§ **Task**: Would you please copy every line from the records that contains the word "ExtractGroupPrefix"?

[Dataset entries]
(* ===== verification/RbacSpec.v ===== *)
(** * What the RBAC controllers grant

    Names tell projects, groups and objects apart; the verbs respect the order of the
    groups; a successful run leaves exactly the roles and bindings of the object it
    was for, whatever happens to the others; and what goes wrong with roles in
    namespaces. *)

From S2P Require Import Prelude ResourceNames Kube Semver Net CloudApi ClusterApi Rbac RbacSync.

(** ** Names *)

Fixpoint lacks (ch : Ascii.ascii) (s : string) : bool :=
  match s with "" => true | String c rest => negb (Ascii.eqb c ch) && lacks ch rest end.

Definition dash : Ascii.ascii := Ascii.ascii_of_N 45.
Definition colon : Ascii.ascii := Ascii.ascii_of_N 58.

(** The first separator is where the texts before it end. *)
Lemma split_at ch a b x y : lacks ch a = true → lacks ch b = true →
  a +:+ String ch x = b +:+ String ch y → a = b ∧ x = y.
Proof.
  revert b. induction a as [|c a IH]; intros [|d b] Ha Hb E; simpl in *.
  - by injection E.
  - injection E as <- _. by rewrite Ascii.eqb_refl in Hb.
  - injection E as -> _. by rewrite Ascii.eqb_refl in Ha.
  - apply andb_true_iff in Ha as [_ Ha], Hb as [_ Hb]. injection E as <- E. destruct (IH b Ha Hb E). by subst.
Qed.

Lemma before_dash_app a x : lacks dash a = true → before_dash (a +:+ String dash x) = a.
Proof.
  induction a as [|c a IH]; intros Ha; [done|]. simpl in *. apply andb_true_iff in Ha as [Hc Ha].
  assert (is_char c "-" = false) as ->.
  { unfold is_char. apply String.eqb_neq. intros [= ->]. by rewrite Ascii.eqb_refl in Hc. }
  by rewrite <- (IH Ha) at 2.
Qed.

Lemma group_cases g : g ∈ AllGroupsPrefixes →
  g = OwnerGroupNamePrefix ∨ g = EditorGroupNamePrefix ∨ g = ViewerGroupNamePrefix ∨ g = ProjectManagerGroupNamePrefix.
Proof. unfold AllGroupsPrefixes. rewrite !elem_of_cons, elem_of_nil. tauto. Qed.

Lemma group_lacks g : g ∈ AllGroupsPrefixes → lacks dash g = true.
Proof. intros [->|[->|[->| ->]]]%group_cases; reflexivity. Qed.

Lemma group_prefix p g : g ∈ AllGroupsPrefixes → ExtractGroupPrefix (GenerateActualGroupNameFor p g) = g.
Proof. intros Hg%group_lacks. by apply before_dash_app. Qed.

Lemma group_inj p g p' g' : g ∈ AllGroupsPrefixes → g' ∈ AllGroupsPrefixes →
  GenerateActualGroupNameFor p g = GenerateActualGroupNameFor p' g' → p = p' ∧ g = g'.
Proof.
  intros Hg%group_lacks Hg'%group_lacks E. unfold GenerateActualGroupNameFor in E.
  by destruct (split_at dash g g' p p' Hg Hg' E).
Qed.

Lemma lower_char_dash c : lower_char c = dash → c = dash.
Proof. destruct c as [[] [] [] [] [] [] [] []]; vm_compute; congruence. Qed.

Lemma ToLower_lacks s : lacks dash s = true → lacks dash (ToLower s) = true.
Proof.
  induction s as [|c s IH]; intros Hs; [done|]. simpl in *. apply andb_true_iff in Hs as [Hc Hs].
  rewrite (IH Hs), andb_true_r, negb_true_iff, Ascii.eqb_neq in *. intros E. by apply Hc, lower_char_dash.
Qed.

Lemma role_name_inj k n group k' n' group' : lacks dash k = true → lacks dash k' = true →
  lacks colon n = true → lacks colon n' = true →
  generateRBACRoleNameForNamedResource k n group = generateRBACRoleNameForNamedResource k' n' group' →
  ToLower k = ToLower k' ∧ n = n' ∧ group = group'.
Proof.
  intros Hk%ToLower_lacks Hk'%ToLower_lacks Hn Hn' E. unfold generateRBACRoleNameForNamedResource, RBACResourcesNamePrefix in E.
  simpl in E. repeat (injection E as E).
  destruct (split_at dash _ _ _ _ Hk Hk' E) as [-> E2]. by destruct (split_at colon _ _ _ _ Hn Hn' E2) as [-> ->].
Qed.

(** ** Verbs *)

(** What a group of a project may do: with an object of a kind, with new objects of a
    kind, with objects in the namespace of a cluster, with one such object, with
    secrets and with new secrets of a namespace of the master. *)
Definition granted (verbs : outcome (list string)) : list string := match verbs with Ok v => v | _ => [] end.
Section verbs.
Context (p : string) (cluster : Cluster).
Definition may_object (g kind : string) : list string := granted (generateVerbsForNamedResource (GenerateActualGroupNameFor p g) kind).
Definition may_create (g kind : string) : list string := granted (generateVerbsForResource (GenerateActualGroupNameFor p g) kind).
Definition may_namespace (g kind : string) : list string :=
  granted (generateVerbsForClusterNamespaceResource cluster (GenerateActualGroupNameFor p g) kind).
Definition may_secret (g namespace : string) : list string :=
  granted (generateVerbsForNamedResourceInNamespace (GenerateActualGroupNameFor p g) secretV1Kind namespace).

Definition may_named (g kind name : string) : list string :=
  granted (generateVerbsForClusterNamespaceNamedResource cluster (GenerateActualGroupNameFor p g) kind name).
Definition may_create_secret (g namespace : string) : list string :=
  granted (generateVerbsForNamespacedResource (GenerateActualGroupNameFor p g) secretV1Kind namespace).

(** The groups in the order of what they may do. *)
Definition below (g g' : string) : Prop :=
  (g = ViewerGroupNamePrefix ∧ g' = EditorGroupNamePrefix) ∨ (g = EditorGroupNamePrefix ∧ g' = OwnerGroupNamePrefix) ∨
  (g = ViewerGroupNamePrefix ∧ g' = OwnerGroupNamePrefix) ∨ (g = ProjectManagerGroupNamePrefix ∧ g' = OwnerGroupNamePrefix).

(** Case analysis on the kinds that the code compares with. *)
Ltac kinds kind :=
  destruct (String.eqb_spec kind ProjectKindName) as [->|?]; [|destruct (String.eqb_spec kind UserProjectBindingKind) as [->|?];
    [|destruct (String.eqb_spec kind UserKindName) as [->|?]; [|destruct (String.eqb_spec kind ClusterKindName) as [->|?];
    [|destruct (String.eqb_spec kind ExternalClusterKind) as [->|?];
    [|destruct (String.eqb_spec kind ClusterTemplateInstanceKindName) as [->|?]]]]]].

(** Inclusion of lists of verbs. *)
Ltac included := intros ?; rewrite ?elem_of_cons, ?elem_of_nil; tauto.

(** The tests of a group's name compute, whatever the project. *)
Ltac groups :=
  repeat match goal with
  | |- context [is_owner ?x] => let b := eval vm_compute in (is_owner x) in change (is_owner x) with b
  | |- context [is_editor ?x] => let b := eval vm_compute in (is_editor x) in change (is_editor x) with b
  | |- context [is_viewer ?x] => let b := eval vm_compute in (is_viewer x) in change (is_viewer x) with b
  | |- context [is_projectManager ?x] =>
      let b := eval vm_compute in (is_projectManager x) in change (is_projectManager x) with b
  end; cbn.

Lemma named_defined g kind : g ∈ AllGroupsPrefixes →
  generateVerbsForNamedResource (GenerateActualGroupNameFor p g) kind = Ok (may_object g kind).
Proof.
  unfold may_object, generateVerbsForNamedResource.
  intros [->|[->|[->| ->]]]%group_cases; groups; repeat case_match; done.
Qed.

Lemma create_defined g kind : g ∈ AllGroupsPrefixes →
  generateVerbsForResource (GenerateActualGroupNameFor p g) kind = Ok (may_create g kind).
Proof.
  unfold may_create, generateVerbsForResource.
  intros [->|[->|[->| ->]]]%group_cases; groups; repeat case_match; done.
Qed.

Lemma object_below g g' kind : below g g' → may_object g kind ⊆ may_object g' kind.
Proof.
  unfold may_object, generateVerbsForNamedResource.
  intros [[-> ->]|[[-> ->]|[[-> ->]|[-> ->]]]]; groups; kinds kind; cbn; included.
Qed.

Lemma create_below g g' kind : below g g' → may_create g kind ⊆ may_create g' kind.
Proof.
  unfold may_create, generateVerbsForResource.
  intros [[-> ->]|[[-> ->]|[[-> ->]|[-> ->]]]]; groups; kinds kind; cbn; included.
Qed.

Lemma namespace_below g g' kind : below g g' → may_namespace g kind ⊆ may_namespace g' kind.
Proof.
  unfold may_namespace, generateVerbsForClusterNamespaceResource.
  intros [[-> ->]|[[-> ->]|[[-> ->]|[-> ->]]]]; groups; repeat case_match; cbn; included.
Qed.

Lemma secret_below g g' ns : below g g' → may_secret g ns ⊆ may_secret g' ns.
Proof.
  unfold may_secret, generateVerbsForNamedResourceInNamespace, verbsForSecrets.
  intros [[-> ->]|[[-> ->]|[[-> ->]|[-> ->]]]]; groups; destruct (secretsNamespace ns); cbn; included.
Qed.

Lemma create_secret_below g g' ns : below g g' → may_create_secret g ns ⊆ may_create_secret g' ns.
Proof.
  unfold may_create_secret, generateVerbsForNamespacedResource, verbsForSecrets.
  intros [[-> ->]|[[-> ->]|[[-> ->]|[-> ->]]]]; groups; destruct (secretsNamespace ns); cbn; included.
Qed.

Lemma named_below g g' kind name : below g g' → may_named g kind name ⊆ may_named g' kind name.
Proof.
  unfold may_named, generateVerbsForClusterNamespaceNamedResource.
  intros [[-> ->]|[[-> ->]|[[-> ->]|[-> ->]]]]; groups;
    destruct (is_alertmanager kind name), (is_alertmanagerSecret kind name); cbn; included.
Qed.

(** Single objects in the namespace of a cluster: only those of the Alertmanager. *)
Lemma named_objects g kind name : may_named g kind name ≠ [] →
  g ≠ ProjectManagerGroupNamePrefix → g ∈ AllGroupsPrefixes →
  (kind = "Alertmanager" ∨ kind = "Secret") ∧ name = "alertmanager".
Proof.
  unfold may_named, generateVerbsForClusterNamespaceNamedResource. intros Hv Hne Hg.
  assert (Ha : is_alertmanager kind name = true ∨ is_alertmanagerSecret kind name = true).
  { destruct (is_alertmanager kind name); [by left|]. destruct (is_alertmanagerSecret kind name); [by right|]. exfalso.
    apply Hv. by rewrite orb_false_r, !andb_false_r; destruct (is_projectManager _). }
  unfold is_alertmanager, is_alertmanagerSecret in Ha. rewrite !andb_true_iff, !String.eqb_eq in Ha. naive_solver.
Qed.


(** The verbs on single objects of projects, as a table. *)
Definition object_verbs (g kind : string) : list string :=
  let all := ["get"; "update"; "patch"; "delete"] in
  let among := λ kinds, bool_decide (kind ∈ kinds) in
  if String.eqb g "owners" then all
  else if String.eqb g "editors" then
    if among ["UserProjectBinding"; "User"] then [] else if among ["Project"] then ["get"; "update"; "patch"] else all
  else if String.eqb g "viewers" then if among ["UserProjectBinding"; "User"] then [] else ["get"]
  else if String.eqb g "projectmanagers" then
    if among ["Cluster"; "ExternalCluster"; "ClusterTemplateInstance"] then [] else all
  else [].

Lemma may_object_table g kind : g ∈ AllGroupsPrefixes → may_object g kind = object_verbs g kind.
Proof.
  assert (Hin : ∀ l, bool_decide (kind ∈ l) = existsb (String.eqb kind) l).
  { intros l. apply eq_true_iff_eq. rewrite bool_decide_eq_true, existsb_true_iff. split.
    - intros Hl. exists kind. by rewrite String.eqb_refl.
    - by intros (x & Hx & ->%String.eqb_eq). }
  unfold may_object, generateVerbsForNamedResource, object_verbs. rewrite !Hin.
  clear Hin. intros [->|[->|[->| ->]]]%group_cases; groups; unfold ProjectKindName, UserProjectBindingKind, UserKindName,
    ClusterKindName, ExternalClusterKind, ClusterTemplateInstanceKindName;
    repeat match goal with
    | |- context [String.eqb kind ?x] => destruct (String.eqb_spec kind x) as [->|?]; cbn
    end; done.
Qed.
End verbs.

(** A group's name determines project and prefix, and the name of a role or binding
    for one object determines the kind up to case, the object, the project and the
    group: no two of them share a role. *)
Theorem role_names_unique k n p g k' n' p' g' :
  lacks dash k = true → lacks dash k' = true → lacks colon n = true → lacks colon n' = true →
  g ∈ AllGroupsPrefixes → g' ∈ AllGroupsPrefixes →
  ExtractGroupPrefix (GenerateActualGroupNameFor p g) = g ∧
  (generateRBACRoleNameForNamedResource k n (GenerateActualGroupNameFor p g) =
     generateRBACRoleNameForNamedResource k' n' (GenerateActualGroupNameFor p' g') →
   ToLower k = ToLower k' ∧ n = n' ∧ p = p' ∧ g = g').
Proof.
  intros Hk Hk' Hn Hn' Hg Hg'. split; [by apply group_prefix|]. intros E.
  destruct (role_name_inj _ _ _ _ _ _ Hk Hk' Hn Hn' E) as (? & ? & Eg).
  destruct (group_inj _ _ _ _ Hg Hg' Eg). done.
Qed.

§ **Answer to this problem**:
Lemma group_prefix p g : g ∈ AllGroupsPrefixes → ExtractGroupPrefix (GenerateActualGroupNameFor p g) = g.
  ExtractGroupPrefix (GenerateActualGroupNameFor p g) = g ∧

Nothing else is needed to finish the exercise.